(* ===== verification/Redis.v ===== *)
(** The Redis server, as far as the sources use it: strings with an expiry, read and
    written by commands that the server runs one at a time. Times are milliseconds of
    the server's clock.

    A key past its expiry is gone for every command; it still exists in the very
    millisecond of its expiry, as in the server. *)

From Stdlib Require Import ZArith Lia Ascii.
From stdpp Require Import base numbers option strings gmap list.
From S2P Require Import Prelude PyText Json.

Local Open Scope Z_scope.

(** A value and the instant it expires at, if it does. *)
Abbreviation RedisDb := (gmap str (str * option Z)).

Definition redis_expired (t : Z) (expiry : option Z) : bool := match expiry with Some at_ms => at_ms <? t | None => false end.

(** What a command at [t] finds. *)
Definition redis_find (t : Z) (db : RedisDb) (key : str) : option (str * option Z) :=
  match db !! key with
  | Some (v, e) => if redis_expired t e then None else Some (v, e)
  | None => None
  end.

Definition redis_get (t : Z) (db : RedisDb) (key : str) : option str := fst <$> redis_find t db key.

(** [SET key value PX ttl], [SET key value] *)
Definition redis_set (t : Z) (db : RedisDb) (key value : str) (px : option Z) : RedisDb :=
  <[key := (value, (fun ttl => t + ttl) <$> px)]> db.

(** [SET key value NX PX ttl]: whether it was set. *)
Definition redis_set_nx (t : Z) (db : RedisDb) (key value : str) (px : option Z) : RedisDb * bool :=
  match redis_find t db key with Some _ => (db, false) | None => (redis_set t db key value px, true) end.

Definition redis_del (db : RedisDb) (key : str) : RedisDb := delete key db.

(** [PEXPIRE key ttl], which deletes at once for a ttl that is not positive. *)
Definition redis_pexpire (t : Z) (db : RedisDb) (key : str) (ttl : Z) : RedisDb :=
  match redis_find t db key with
  | Some (v, _) => if ttl <=? 0 then redis_del db key else <[key := (v, Some (t + ttl))]> db
  | None => db
  end.

(** [PTTL key]: -2 without a key, -1 without an expiry. *)
Definition redis_pttl (t : Z) (db : RedisDb) (key : str) : Z :=
  match redis_find t db key with
  | Some (_, Some at_ms) => at_ms - t
  | Some (_, None) => -1
  | None => -2
  end.

(** A string that is a 64-bit integer in its shortest form. *)
Definition redis_int (s : str) : option Z :=
  match py_int s with
  | Some n => if bool_decide (s = show_int n) && (- 2 ^ 63 <=? n) && (n <? 2 ^ 63) then Some n else None
  | None => None
  end.

(** [INCR key], which keeps the expiry; [None] is the error reply. *)
Definition redis_incr (t : Z) (db : RedisDb) (key : str) : option (RedisDb * Z) :=
  let '(current, expiry) := match redis_find t db key with Some (v, e) => (redis_int v, e) | None => (Some 0, None) end in
  n ← current;
  if n =? 2 ^ 63 - 1 then None else Some (<[key := (show_int (n + 1), expiry)]> db, n + 1).

(** A Lua number as a string: fourteen significant digits, so that an integer of more
    is not written in full; [lua_long] is how it is written then. *)
Class LuaNumbers := {
  lua_long : Z -> str;
  lua_long_exponent n : "e"%char ∈ lua_long n;
  lua_long_plain n : ":"%char ∉ lua_long n;
  lua_long_ascii n : forallb (fun c => ord c <? 128) (lua_long n) = true;
  lua_long_not_int n : py_int (lua_long n) = None
}.

Definition lua_tostring `{LuaNumbers} (n : Z) : str := if Z.abs n <? 10 ^ 14 then show_int n else lua_long n.

(** What the network does to one call: it passes, the reply is lost after the server
    ran the command, or the server is not reached. *)
Inductive NetEvent := Delivered | ReplyLost | Unreachable.

(** ** Facts *)

Lemma redis_int_show n : - 2 ^ 63 <= n < 2 ^ 63 -> redis_int (show_int n) = Some n.
Proof.
  intros Hn. unfold redis_int. rewrite py_int_show_int, bool_decide_eq_true_2 by done.
  by rewrite (proj2 (Z.leb_le _ _)), (proj2 (Z.ltb_lt _ _)) by lia.
Qed.

Lemma redis_find_insert t db key key' entry :
  redis_find t (<[key := entry]> db) key' =
  if decide (key = key') then if redis_expired t entry.2 then None else Some entry else redis_find t db key'.
Proof.
  unfold redis_find. destruct (decide (key = key')) as [->|Hne]; [rewrite lookup_insert_eq; by destruct entry|by rewrite lookup_insert_ne].
Qed.

Lemma redis_find_delete t db key key' : redis_find t (delete key db) key' = if decide (key = key') then None else redis_find t db key'.
Proof. unfold redis_find. destruct (decide (key = key')) as [->|Hne]; [by rewrite lookup_delete_eq|by rewrite lookup_delete_ne]. Qed.

(** A colon ends the number that a Lua script wrote. *)
Lemma show_int_no_char c n : is_digit c = false -> c <> "-"%char -> c ∉ show_int n.
Proof.
  intros Hc Hm. unfold show_int. destruct (n <? 0) eqn:E; bool_facts; [rewrite not_elem_of_cons; split; [done|]|]; apply digits_not_in; (lia || done).
Qed.

Lemma lua_tostring_colon `{LuaNumbers} n : ":"%char ∉ lua_tostring n.
Proof. unfold lua_tostring. case_match; [by apply show_int_no_char|apply lua_long_plain]. Qed.

Lemma show_int_inj n m : show_int n = show_int m -> n = m.
Proof. intros E. pose proof (py_int_show_int n) as H. rewrite E, py_int_show_int in H. congruence. Qed.

(** Splitting at the first colon. *)
Lemma colon_split a b c d : ":"%char ∉ a -> ":"%char ∉ b -> a ++ ":"%char :: c = b ++ ":"%char :: d -> a = b /\ c = d.
Proof.
  intros Ha Hb E. pose proof (partition_on_spec ":"%char a c Ha) as H1. rewrite E, (partition_on_spec ":"%char b d Hb) in H1. by simplify_eq.
Qed.

(** A value that names the number in full names the number the script wrote. *)
Lemma lua_tostring_show `{LuaNumbers} n m : lua_tostring n = show_int m -> n = m /\ Z.abs n < 10 ^ 14.
Proof.
  unfold lua_tostring. case_match eqn:E; bool_facts; [intros ?%show_int_inj; auto|]. intros Hl. exfalso.
  apply (show_int_no_char "e"%char m); [done|done|]. rewrite <- Hl. apply lua_long_exponent.
Qed.

Lemma lua_tostring_ascii `{LuaNumbers} n : forallb (fun c => ord c <? 128) (lua_tostring n) = true.
Proof. unfold lua_tostring. case_match; [apply show_int_ascii|apply lua_long_ascii]. Qed.

Lemma lua_tostring_int `{LuaNumbers} n : py_int (lua_tostring n) = if Z.abs n <? 10 ^ 14 then Some n else None.
Proof. unfold lua_tostring. case_match; [apply py_int_show_int|apply lua_long_not_int]. Qed.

REQUIRED ACTION => Output the records in full. Match them exactly.

ANSWER TO THE PROBLEM =>
(* ===== verification/Redis.v ===== *)
(** The Redis server, as far as the sources use it: strings with an expiry, read and
    written by commands that the server runs one at a time. Times are milliseconds of
    the server's clock.

    A key past its expiry is gone for every command; it still exists in the very
    millisecond of its expiry, as in the server. *)

From Stdlib Require Import ZArith Lia Ascii.
From stdpp Require Import base numbers option strings gmap list.
From S2P Require Import Prelude PyText Json.

Local Open Scope Z_scope.

(** A value and the instant it expires at, if it does. *)
Abbreviation RedisDb := (gmap str (str * option Z)).

Definition redis_expired (t : Z) (expiry : option Z) : bool := match expiry with Some at_ms => at_ms <? t | None => false end.

(** What a command at [t] finds. *)
Definition redis_find (t : Z) (db : RedisDb) (key : str) : option (str * option Z) :=
  match db !! key with
  | Some (v, e) => if redis_expired t e then None else Some (v, e)
  | None => None
  end.

Definition redis_get (t : Z) (db : RedisDb) (key : str) : option str := fst <$> redis_find t db key.

(** [SET key value PX ttl], [SET key value] *)
Definition redis_set (t : Z) (db : RedisDb) (key value : str) (px : option Z) : RedisDb :=
  <[key := (value, (fun ttl => t + ttl) <$> px)]> db.

(** [SET key value NX PX ttl]: whether it was set. *)
Definition redis_set_nx (t : Z) (db : RedisDb) (key value : str) (px : option Z) : RedisDb * bool :=
  match redis_find t db key with Some _ => (db, false) | None => (redis_set t db key value px, true) end.

Definition redis_del (db : RedisDb) (key : str) : RedisDb := delete key db.

(** [PEXPIRE key ttl], which deletes at once for a ttl that is not positive. *)
Definition redis_pexpire (t : Z) (db : RedisDb) (key : str) (ttl : Z) : RedisDb :=
  match redis_find t db key with
  | Some (v, _) => if ttl <=? 0 then redis_del db key else <[key := (v, Some (t + ttl))]> db
  | None => db
  end.

(** [PTTL key]: -2 without a key, -1 without an expiry. *)
Definition redis_pttl (t : Z) (db : RedisDb) (key : str) : Z :=
  match redis_find t db key with
  | Some (_, Some at_ms) => at_ms - t
  | Some (_, None) => -1
  | None => -2
  end.

(** A string that is a 64-bit integer in its shortest form. *)
Definition redis_int (s : str) : option Z :=
  match py_int s with
  | Some n => if bool_decide (s = show_int n) && (- 2 ^ 63 <=? n) && (n <? 2 ^ 63) then Some n else None
  | None => None
  end.

(** [INCR key], which keeps the expiry; [None] is the error reply. *)
Definition redis_incr (t : Z) (db : RedisDb) (key : str) : option (RedisDb * Z) :=
  let '(current, expiry) := match redis_find t db key with Some (v, e) => (redis_int v, e) | None => (Some 0, None) end in
  n ← current;
  if n =? 2 ^ 63 - 1 then None else Some (<[key := (show_int (n + 1), expiry)]> db, n + 1).

(** A Lua number as a string: fourteen significant digits, so that an integer of more
    is not written in full; [lua_long] is how it is written then. *)
Class LuaNumbers := {
  lua_long : Z -> str;
  lua_long_exponent n : "e"%char ∈ lua_long n;
  lua_long_plain n : ":"%char ∉ lua_long n;
  lua_long_ascii n : forallb (fun c => ord c <? 128) (lua_long n) = true;
  lua_long_not_int n : py_int (lua_long n) = None
}.

Definition lua_tostring `{LuaNumbers} (n : Z) : str := if Z.abs n <? 10 ^ 14 then show_int n else lua_long n.

(** What the network does to one call: it passes, the reply is lost after the server
    ran the command, or the server is not reached. *)
Inductive NetEvent := Delivered | ReplyLost | Unreachable.

(** ** Facts *)

Lemma redis_int_show n : - 2 ^ 63 <= n < 2 ^ 63 -> redis_int (show_int n) = Some n.
Proof.
  intros Hn. unfold redis_int. rewrite py_int_show_int, bool_decide_eq_true_2 by done.
  by rewrite (proj2 (Z.leb_le _ _)), (proj2 (Z.ltb_lt _ _)) by lia.
Qed.

Lemma redis_find_insert t db key key' entry :
  redis_find t (<[key := entry]> db) key' =
  if decide (key = key') then if redis_expired t entry.2 then None else Some entry else redis_find t db key'.
Proof.
  unfold redis_find. destruct (decide (key = key')) as [->|Hne]; [rewrite lookup_insert_eq; by destruct entry|by rewrite lookup_insert_ne].
Qed.

Lemma redis_find_delete t db key key' : redis_find t (delete key db) key' = if decide (key = key') then None else redis_find t db key'.
Proof. unfold redis_find. destruct (decide (key = key')) as [->|Hne]; [by rewrite lookup_delete_eq|by rewrite lookup_delete_ne]. Qed.

(** A colon ends the number that a Lua script wrote. *)
Lemma show_int_no_char c n : is_digit c = false -> c <> "-"%char -> c ∉ show_int n.
Proof.
  intros Hc Hm. unfold show_int. destruct (n <? 0) eqn:E; bool_facts; [rewrite not_elem_of_cons; split; [done|]|]; apply digits_not_in; (lia || done).
Qed.

Lemma lua_tostring_colon `{LuaNumbers} n : ":"%char ∉ lua_tostring n.
Proof. unfold lua_tostring. case_match; [by apply show_int_no_char|apply lua_long_plain]. Qed.

Lemma show_int_inj n m : show_int n = show_int m -> n = m.
Proof. intros E. pose proof (py_int_show_int n) as H. rewrite E, py_int_show_int in H. congruence. Qed.

(** Splitting at the first colon. *)
Lemma colon_split a b c d : ":"%char ∉ a -> ":"%char ∉ b -> a ++ ":"%char :: c = b ++ ":"%char :: d -> a = b /\ c = d.
Proof.
  intros Ha Hb E. pose proof (partition_on_spec ":"%char a c Ha) as H1. rewrite E, (partition_on_spec ":"%char b d Hb) in H1. by simplify_eq.
Qed.

(** A value that names the number in full names the number the script wrote. *)
Lemma lua_tostring_show `{LuaNumbers} n m : lua_tostring n = show_int m -> n = m /\ Z.abs n < 10 ^ 14.
Proof.
  unfold lua_tostring. case_match eqn:E; bool_facts; [intros ?%show_int_inj; auto|]. intros Hl. exfalso.
  apply (show_int_no_char "e"%char m); [done|done|]. rewrite <- Hl. apply lua_long_exponent.
Qed.

Lemma lua_tostring_ascii `{LuaNumbers} n : forallb (fun c => ord c <? 128) (lua_tostring n) = true.
Proof. unfold lua_tostring. case_match; [apply show_int_ascii|apply lua_long_ascii]. Qed.

Lemma lua_tostring_int `{LuaNumbers} n : py_int (lua_tostring n) = if Z.abs n <? 10 ^ 14 then Some n else None.
Proof. unfold lua_tostring. case_match; [apply py_int_show_int|apply lua_long_not_int]. Qed.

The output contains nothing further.